Sözcü gazetesi yazarı İsmail Saymaz, “Merkezi Fatih Çarşamba'da bulunan İsmailağa tarikatı başta olmak üzere birçok dini topluluk, aile içi şiddete devletin müdahalesini istemedikleri ve kadın-erkek eşitliğini reddettikleri için İstanbul Sözleşmesi'ne karşı çıkıyor. Ancak bu itiraz toplumda tepki çekeceği için eşcinsellik gerekçesine sığınıyorlar. AK Parti Genel Başkan Yardımcısı Fatma Betül Sayan Kaya, toplumu sakinleştirmek için İstanbul Sözleşmesi yerine Ankara Sözleşmesi'ni hazırladıklarını söylüyor. Korkarım ki… Bu kafayla Çarşamba Sözleşmesi'ne imza atacağız." görüşünü savundu.
Saymaz yazısında, "İletişim Başkanlığı'nın açıklamasına bakınca Türkiye'de eşcinselliğin yasak veya suç olduğu sanılıyor. Oysa 1988'den beri cinsiyet değişimi yasal olarak tanınıyor. Türkiye Cumhuriyeti, bu açıklama ile dünyanın gözünde Pakistan ve İran seviyesine düşürüldü. Açıklamada, İstanbul Sözleşmesi'ni altı ülkenin onaylamadığı belirtiliyor. Altı ülkeden Çekya'da eşcinsel evliliklerin yasal olduğunu, Letonya'da eski Dışişleri Bakanı'nın eşcinsel kimliğini ilan ettiğini, açıklamayı yazanlar bilmiyor mu? Polonya'nın sözleşmeden çekileceği belirtiliyor. Bu ülkeyi yöneten Hukuk ve Adalet Partisi, AB karşıtlığıyla biliniyor. Örnek alınacak ülke Polonya mıdır? AK Parti, toplumsal tabanını tutmak için İstanbul Sözleşmesi'ni tarikat ve cemaatlere diyet olarak verirken, içerideki tepkileri dindirmek amacıyla ‘eşcinsellik sopasına' başvuruyor. Bu ayrımcı gerekçe İstanbul Sözleşmesi'ni kaldırmakla sarsılan uluslararası saygınlığa yıkıcı bir darbe daha vuruyor." düşüncesini dile getirdi.

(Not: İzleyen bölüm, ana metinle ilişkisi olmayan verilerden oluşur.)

Lemma call_keeps_inv fuel p sampleRate lostFlag inData nBytesIn c q s p' ret rep b :
  decoder_inv b p ->
  SKP_Silk_SDK_Decode fuel p sampleRate lostFlag inData nBytesIn c q s = Ok (p', ret, rep) ->
  decoder_inv (b || negb (ret =? 0)) p'.
Proof.
  intros Hp H. pose proof Hp as [R1 R2 R3 R4 R5 R6 R7 R8 R9]. unfold SKP_Silk_SDK_Decode in H.
  set (d0 := if moreInternalDecoderFrames p =? 0 then _ else _) in *.
  set (k := if moreInternalDecoderFrames p =? 0 then 0 else Dec.nFramesDecoded (sDec p)).
  assert (frame_inv (b = false) d0 k) as Hd0 by (subst d0 k; destruct (_ =? 0); by constructor).
  assert (moreInternalDecoderFrames p = 0 /\ k = 0 \/ moreInternalDecoderFrames p = 1 /\ 1 <= k <= 4 /\ sane (Dec.sRC d0)) as Hk.
  { subst d0 k. destruct R7 as [->|(-> & H1 & H2)]; [by left|by right]. }
  set (lr := if _ && _ && _ then _ else _) in H.
  assert ((lr.2 = 0 \/ lr.2 < 0) /\ (lr.1 = 0 -> coder_ready d0 nBytesIn)) as [Hret Hready].
  { subst lr. unfold coder_ready. rewrite (frame_count _ _ _ Hd0). destruct Hk as [[-> ->]|(-> & Hk & Hs)].
    - cbn [Z.eqb andb]. destruct (Z.eqb_spec lostFlag 0); cbn [andb fst snd]; [|by split; [left|]].
      destruct (Z.ltb_spec MAX_ARITHM_BYTES nBytesIn); cbn [fst snd]; [split; [by right|discriminate]|].
      split; [by left|]. intros _. by left.
    - cbn [Z.eqb andb fst snd]. split; [by left|]. intros _. right. split; [lia|done]. }
  destruct lr as [lost' ret0]. cbn [fst snd] in *.
  apply res_bind_ok in H as ([[[d ret1] used] L] & Ef & H).
  pose proof (frame_keeps_inv _ _ _ _ _ _ _ _ _ _ _ _ _ _ Hd0 Hready Ef) as Hf. clearbody d0 k.
  apply res_bind_ok in H as (hz & _ & H). apply res_bind_ok in H as (m & _ & H). injection H as <- <- _.
  assert (ret1 <= 0) as Hret1 by (destruct Hf as [(-> & _)|[(-> & _)|(? & _)]]; lia).
  assert (forall ret, ret = (if sampleRate <? hz then SKP_SILK_DEC_WRONG_SAMPLING_FREQUENCY else ret0 + ret1) ->
    b || negb (ret =? 0) = false -> b = false /\ ret1 = 0) as Hfailed.
  { intros ret -> [-> H%negb_false_iff%Z.eqb_eq]%orb_false_iff. split; [done|]. destruct (_ <? hz); [done|lia]. }
  specialize (Hfailed _ eq_refl). set (failed := b || _) in *. clearbody failed.
  destruct Hf as [(-> & Hu & Hi & Hs)|[(-> & Hu & Hi & Es)|(Hneg & Hi & Hb & Hs)]].
  - apply (next_decoder_inv b (b = false) p d used (k + 1)); [done|done|tauto|]. left. split; [done|]. split; [lia|done].
  - apply (next_decoder_inv b (b = false) p d used k); [done|done|tauto|]. right. left. by rewrite Es.
  - apply (next_decoder_inv b False p d used k); [done|done|lia|]. right. right. split; [done|]. split; [lia|]. split; [lia|done].
Qed.

Lemma new_decoder_inv : decoder_inv false SKP_Silk_init_decoder.
Proof. constructor; try done; cbn; [unfold rate; lia|exists 24; split; [unfold rate; lia|done]|by left]. Qed.

(** C39.  What holds of a decoder after any sequence of calls, of whatever packets, lost,
    corrupt or not: the sampling rate is one of the four, and the order of the filters
    and the length of a frame are those of it; no packet has more than five frames, and a
    packet that goes on has had between one and four; the offset of the redundancy is 0, 1
    or 2.  As long as no call has reported an error, the codebooks are those of the rate
    too; after one that has, they are still those of some rate. *)
Theorem decoder_calls_invariant b p : reachable b p -> decoder_inv b p.
Proof.
  induction 1 as [|b p fuel rt lost inData n c q s p' ret rep _ Hp H].
  - apply new_decoder_inv.
  - by apply (call_keeps_inv fuel p rt lost inData n c q s p' ret rep b).
Qed.

(** ** An error that changes the rate *)

(** Decoding with the codebooks of 8 kHz and the order of the other rates always reads
    out of bounds: at the latest, the stabiliser reads a minimal distance behind their
    last one. *)

Definition within (B : Z) : Z -> Prop := fun x => - B <= x <= B.

Lemma oob_add_vector l CB pos B :
  Forall (within B) l -> Forall (within 32768) CB -> B + 32768 <= INT32_MAX ->
  oob (Forall (within (B + 32768))) (add_vector l CB pos).
Proof.
  intros Hl HCB HB. revert pos. induction Hl as [|x l Hx _ IH]; intros pos; cbn [add_vector]; [by apply oob_ok; constructor|].
  eapply oob_bind; [apply oob_fetch|]. intros c Hc. rewrite Forall_forall in HCB. specialize (HCB c Hc).
  unfold within, INT32_MAX in *. eapply oob_bind; [apply (oob_int32 (x + c)); unfold INT32_MIN, INT32_MAX; lia|]. intros y ->.
  eapply oob_bind; [apply IH|]. intros l' Hl'. apply oob_ok. constructor; [lia|done].
Qed.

Saymaz şu ifadeleri kullandı:
"Oysaki Türkiye'yi batı dünyasında var edip saygın kılan, dini kimliği, toplumsal veya aile değerleri değildir. Zira her ulusta bu değerler var. Türkiye'yi farklı kılan… Nüfusu Müslüman, kendisi laik ve demokratik hukuk devleti olmasıdır.Birçok Avrupa ülkesinden önce kadınlara seçme ve seçilme hakkı vermesidir."